Re. compression fittings, I would slather them up with dope and still leak.
Next time I will try your trick. I've made flair fittings with a ball pien hammer that never leaked so I think it is the compression fitting gods that are after me.
I usually fix their fiddle by avoiding them like the plague.
A trick on compression fittings is to stick the pipe all the way in and then withdraw about 1/16" before tightening the nut. This keeps the pipe from topping out against the end of the bore as the nut compresses the pipe and squeezes it out.That plus a dab of lube.But I too avoid compression fittings if possible.

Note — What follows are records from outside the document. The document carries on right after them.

(** The validation of lines 33-44, as a function of the two strings: the
    error it ends in, if any. *)
Definition validation (s e : string) : option value_error :=
  match strptime s, strptime e with
  | Some start, Some end_ =>
      if date_gt start end_ then Some OrderError
      else if (year start <? CHINESE_CALENDAR_MIN_YEAR)
              || (CHINESE_CALENDAR_MAX_YEAR <? year end_)
      then Some (RangeError start end_)
      else None
  | _, _ => Some FormatError
  end.

(** The world after more lines were printed. *)
Definition printed (lines : list string) (w : world) : world :=
  mkWorld (cwd w) (dirs w) (files w) (calls w) (stdout w ++ lines)%list.

(** What [main] prints before it calls [generate_calendar_csv]. *)
Definition main_preamble (current_year : Z) : list string :=
  ["===================================="; "       日历数据生成工具";
   "===================================="; start_prompt current_year;
   end_prompt current_year; newline +:+ "正在生成日历数据..."].

(** Every character of a string passes a test. *)
Fixpoint all_chars (p : ascii -> bool) (s : string) : bool :=
  match s with
  | EmptyString => true
  | String c r => p c && all_chars p r
  end.

(** A character other than the separator of paths. *)
Definition not_sep (c : ascii) : bool := negb (Ascii.eqb c sep).

(** A digit, a dash or a blank: the characters of the texts of dates. *)
Definition date_char (c : ascii) : bool :=
  is_digit c || (code c =? 45) || (code c =? 32).

(** The check that a form of a month or a day is made of such characters. *)
Definition form_chars_ok (f : string * Z) : bool := all_chars date_char (fst f).

(** The check that [str] writes a year of four digits as [zfill4] does. *)
Definition str_int_ok (y : Z) : bool :=
  (y <? 1000) || String.eqb (str_int y) (zfill4 y).

(** A character other than the one of code 0. *)
Definition not_nul (c : ascii) : bool := negb (Ascii.eqb c nul).

(** A world that already holds a directory and a file of another program. *)
Definition busy_world : world :=
  mkWorld ["home"; "user"] {[ ["home"; "user"; "output"] ]}
    {[ ["home"; "user"; "output"; "notes.txt"] := [Header ["a"; "b"]] ]} [] [].

(** A text for the errors of the operating system. *)
Definition sample_os_text (e : os_error) : string := "os error".

(** The day a sample session runs on. *)
Definition sample_today : date := mkdate 2025 6 1.

(** * Proofs *)

(** ** The calendar: ordinals and dates *)

Lemma is_leap_spec y :
  _is_leap y = true <-> y mod 4 = 0 /\ (y mod 100 <> 0 \/ y mod 400 = 0).
Proof.
  unfold _is_leap.
  rewrite andb_true_iff, orb_true_iff, negb_true_iff, !Z.eqb_eq, Z.eqb_neq.
  tauto.
Qed.

Lemma days_before_year_succ y :
  _days_before_year (y + 1)
  = _days_before_year y + 365 + (if _is_leap y then 1 else 0).
Proof.
  unfold _days_before_year.
  replace (y + 1 - 1) with y by lia.
  destruct (_is_leap y) eqn:L.
  - apply is_leap_spec in L. Z.div_mod_to_equations; lia.
  - assert (~ (y mod 4 = 0 /\ (y mod 100 <> 0 \/ y mod 400 = 0))) as N.
    { rewrite <- is_leap_spec, L. discriminate. }
    Z.div_mod_to_equations; lia.
Qed.

(** Reading a decidable property off a finite range by evaluation. *)
Lemma forallb_range (P : Z -> bool) (k : nat) :
  forallb P (map Z.of_nat (seq 0 k)) = true ->
  forall i, 0 <= i < Z.of_nat k -> P i = true.
Proof.
  intros H i Hi.
  rewrite forallb_forall in H. apply H.
  apply in_map_iff. exists (Z.to_nat i). split; [lia|].
  apply in_seq. lia.
Qed.

Lemma month_cases m :
  1 <= m <= 12 ->
  m = 1 \/ m = 2 \/ m = 3 \/ m = 4 \/ m = 5 \/ m = 6 \/
  m = 7 \/ m = 8 \/ m = 9 \/ m = 10 \/ m = 11 \/ m = 12.
Proof. lia. Qed.

Ltac each_month m H :=
  let C := fresh in
  pose proof (month_cases m H) as C;
  repeat (destruct C as [C | C]; [subst m | ]); [ .. | subst m].

Lemma days_before_month_dbm y m : _days_before_month y m = dbm (_is_leap y) m.
Proof. reflexivity. Qed.
Lemma days_in_month_dim y m : _days_in_month y m = dim (_is_leap y) m.
Proof. reflexivity. Qed.

Lemma dim_bounds leap m : 1 <= m <= 12 -> 28 <= dim leap m <= 31.
Proof. intros H. each_month m H; destruct leap; vm_compute; split; discriminate. Qed.

Lemma dbm_next leap m :
  1 <= m <= 11 -> dbm leap (m + 1) = dbm leap m + dim leap m.
Proof.
  intros H. assert (1 <= m <= 12) as H' by lia.
  each_month m H'; try lia; destruct leap; reflexivity.
Qed.

Lemma dbm_bounds leap m :
  1 <= m <= 12 ->
  0 <= dbm leap m /\ dbm leap m + dim leap m <= 365 + (if leap then 1 else 0).
Proof. intros H. each_month m H; destruct leap; vm_compute; split; discriminate. Qed.

Lemma dbm_mono leap m m' :
  1 <= m -> m < m' -> m' <= 12 -> dbm leap m + dim leap m <= dbm leap m'.
Proof.
  intros H1 H2 H3.
  assert (1 <= m <= 12) as Hm by lia. assert (1 <= m' <= 12) as Hm' by lia.
  each_month m Hm; each_month m' Hm'; try lia; destruct leap; vm_compute; discriminate.
Qed.

Lemma month_day_of_spec (leap : bool) n m d :
  0 <= n < 365 + (if leap then 1 else 0) ->
  month_day_of n leap = (m, d) ->
  1 <= m <= 12 /\ 1 <= d <= dim leap m /\ dbm leap m + d = n + 1.
Proof.
  intros Hn E.
  assert (month_day_ok leap n = true) as H.
  { destruct leap.
    - apply (forallb_range (month_day_ok true) 366); [vm_compute; reflexivity | lia].
    - apply (forallb_range (month_day_ok false) 365); [vm_compute; reflexivity | lia]. }
  unfold month_day_ok in H. rewrite E in H.
  rewrite !andb_true_iff in H. lia.
Qed.

Lemma days_before_year_mono y y' :
  y <= y' -> _days_before_year y <= _days_before_year y'.
Proof. unfold _days_before_year. intros H. Z.div_mod_to_equations. lia. Qed.

Lemma days_before_year_nonneg y : 1 <= y -> 0 <= _days_before_year y.
Proof. unfold _days_before_year. intros H. Z.div_mod_to_equations. lia. Qed.

(** The year digits of [_ord2ymd]: the ordinal of 1 January and the leap
    flag of the year assembled from the four quotients. *)
Lemma year_of_quotients a b c e :
  0 <= b <= 3 -> 0 <= c <= 24 -> 0 <= e <= 3 ->
  let y := a * 400 + 1 + b * 100 + c * 4 + e in
  _days_before_year y = a * 146097 + b * 36524 + c * 1461 + e * 365
  /\ _is_leap y = (e =? 3) && (negb (c =? 24) || (b =? 3)).
Proof.
  intros Hb Hc He y. subst y. split.
  - unfold _days_before_year. Z.div_mod_to_equations. lia.
  - destruct (_is_leap _) eqn:L.
    + apply is_leap_spec in L. symmetry.
      rewrite andb_true_iff, orb_true_iff, negb_true_iff, !Z.eqb_eq, Z.eqb_neq.
      Z.div_mod_to_equations. lia.
    + assert (~ (e = 3 /\ (c <> 24 \/ b = 3))) as N.
      { intros N. apply not_true_iff_false in L. apply L, is_leap_spec.
        Z.div_mod_to_equations. lia. }
      symmetry. apply not_true_iff_false. intros T. apply N.
      rewrite andb_true_iff, orb_true_iff, negb_true_iff, !Z.eqb_eq, Z.eqb_neq in T.
      exact T.
Qed.

Lemma ord2ymd_spec n y m d :
  1 <= n -> _ord2ymd n = (y, m, d) ->
  1 <= y /\ 1 <= m <= 12 /\ 1 <= d <= _days_in_month y m /\ _ymd2ord y m d = n.
Proof.
  intros Hn E. unfold _ord2ymd in E. cbv zeta in E.
  unfold _DI400Y, _DI100Y, _DI4Y in E.
  set (n0 := n - 1) in *.
  set (a := n0 / 146097) in *. set (r1 := n0 mod 146097) in *.
  set (b := r1 / 36524) in *. set (r2 := r1 mod 36524) in *.
  set (c := r2 / 1461) in *. set (r3 := r2 mod 1461) in *.
  set (e := r3 / 365) in *. set (r := r3 mod 365) in *.
  assert (n0 = a * 146097 + b * 36524 + c * 1461 + e * 365 + r
          /\ 0 <= a /\ 0 <= b <= 4 /\ 0 <= c <= 24 /\ 0 <= e <= 4
          /\ 0 <= r < 365
          /\ (b = 4 -> c = 0 /\ e = 0 /\ r = 0)
          /\ (e = 4 -> r = 0 /\ (b = 4 \/ c <= 23))) as F.
  { subst a r1 b r2 c r3 e r. Z.div_mod_to_equations. lia. }
  destruct F as (F0 & Fa & Fb & Fc & Fe & Fr & Fb4 & Fe4).
  destruct ((e =? 4) || (b =? 4)) eqn:Last.
  - (* the last day of a leap year (31 December) *)
    injection E as <- <- <-.
    apply orb_true_iff in Last. rewrite !Z.eqb_eq in Last.
    set (Y := a * 400 + 1 + b * 100 + c * 4 + e - 1).
    assert (_is_leap Y = true) as L.
    { apply is_leap_spec. subst Y. Z.div_mod_to_equations. lia. }
    assert (_days_before_year Y + 366 = n) as D.
    { unfold _days_before_year. subst Y. Z.div_mod_to_equations. lia. }
    unfold _ymd2ord. rewrite days_before_month_dbm, days_in_month_dim, L.
    change (dbm true 12) with 335. change (dim true 12) with 31.
    subst Y. lia.
  - apply orb_false_iff in Last. rewrite !Z.eqb_neq in Last.
    destruct (year_of_quotients a b c e) as [D L]; [lia .. |].
    cbv zeta in D, L. rewrite <- L in E.
    set (Y := a * 400 + 1 + b * 100 + c * 4 + e) in *.
    destruct (month_day_of r (_is_leap Y)) as [m0 d0] eqn:MD.
    injection E as <- <- <-.
    apply month_day_of_spec in MD; [| destruct (_is_leap Y); lia].
    unfold _ymd2ord. rewrite days_before_month_dbm, days_in_month_dim.
    subst Y. lia.
Qed.

Lemma days_before_year_MAX : _days_before_year (MAXYEAR + 1) = _MAXORDINAL.
Proof. reflexivity. Qed.

Lemma ord2ymd_year_max n y m d :
  1 <= n <= _MAXORDINAL -> _ord2ymd n = (y, m, d) -> y <= MAXYEAR.
Proof.
  intros Hn E. destruct (ord2ymd_spec _ _ _ _ (proj1 Hn) E) as (Hy & Hm & Hd & O).
  destruct (Z_le_gt_dec y MAXYEAR) as [|G]; [assumption | exfalso].
  pose proof (days_before_year_mono (MAXYEAR + 1) y ltac:(lia)) as M.
  rewrite days_before_year_MAX in M.
  unfold _ymd2ord in O. rewrite days_before_month_dbm in O.
  pose proof (dbm_bounds (_is_leap y) m Hm). lia.
Qed.

(** Every ordinal of the supported range is the ordinal of a date. *)
Lemma fromordinal_toordinal n :
  1 <= n <= _MAXORDINAL ->
  exists d, fromordinal n = Some d /\ valid_date d /\ toordinal d = n.
Proof.
  intros Hn. unfold fromordinal.
  destruct (_ord2ymd n) as [[y m] d] eqn:E.
  pose proof (ord2ymd_year_max _ _ _ _ Hn E) as Hmax.
  destruct (ord2ymd_spec _ _ _ _ (proj1 Hn) E) as (Hy & Hm & Hd & O).
  assert (_check_date_fields y m d = true) as V.
  { unfold _check_date_fields, MINYEAR. rewrite !andb_true_iff, !Z.leb_le. lia. }
  unfold date_new. rewrite V. exists (mkdate y m d). auto.
Qed.

Lemma valid_date_fields d :
  valid_date d <->
  1 <= year d <= 9999 /\ 1 <= month d <= 12
  /\ 1 <= day d <= _days_in_month (year d) (month d).
Proof.
  unfold valid_date, _check_date_fields, MINYEAR, MAXYEAR.
  rewrite !andb_true_iff, !Z.leb_le. lia.
Qed.

(** The day of the year of a valid date. *)
Lemma day_of_year_bounds d :
  valid_date d ->
  1 <= _days_before_month (year d) (month d) + day d
    <= 365 + (if _is_leap (year d) then 1 else 0).
Proof.
  intros V. apply valid_date_fields in V. destruct V as (Hy & Hm & Hd).
  rewrite days_before_month_dbm. rewrite days_in_month_dim in Hd.
  pose proof (dbm_bounds (_is_leap (year d)) (month d) Hm). lia.
Qed.

Lemma toordinal_bounds d : valid_date d -> 1 <= toordinal d <= _MAXORDINAL.
Proof.
  intros V. pose proof (day_of_year_bounds d V) as B.
  apply valid_date_fields in V. destruct V as (Hy & _).
  unfold toordinal, _ymd2ord.
  pose proof (days_before_year_nonneg (year d) ltac:(lia)).
  pose proof (days_before_year_succ (year d)) as S.
  pose proof (days_before_year_mono (year d + 1) (MAXYEAR + 1) ltac:(unfold MAXYEAR; lia)) as M.
  rewrite days_before_year_MAX in M. lia.
Qed.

It is an ironic habit of human beings to run faster when we have lost our way. --Rollo May
Ahhh
I never heard that one but it makes perfect sense. I always, being a little anal, would make sure it was seated tight prior to tightening.
Figured I was doing something wrong but when I asked a few people, they looked at me like i was nuts when I told them my comp. fittings leaked.
That sounds like a good trick, Dan. I'll remember it.
But the compression fittings I'm familiar with seal when the brass compression ring gets squeezed between the nut and the fitting body as you tighten down the nut. The pipe never moves.
I actually prefer compression fittings of this type for remod work (sweating 'wet' pipes is such a PITA...), and even for new work when the connection being made is one there's a fair likelihood will someday need to be taken apart for maintenance or repair. The only thing you need is a new ring 'cause the old one can't be gotten off the pipe after it's been compressed.
Dinosaur
How now, Mighty Sauron, that thou art not broughtlow by this? For thine evil pales before that whichfoolish men call Justice....
Edited 7/26/2008 2:32 am ET by popawheelie
Yep, I've come across that too. Chrome fittings(valves, stubs, etc) seem to like teflon tape far better than dope. Black pipe still just gets dope.
I've used quite a few Sharkbite fittings, and have no problems yet.
You get these occasionally. When I have a "leaker", I usually go with the "belt and suspenders" method. Rector Seal on the threads *and* an extra wrap or two of teflon tape. Nothin's gettin' through that!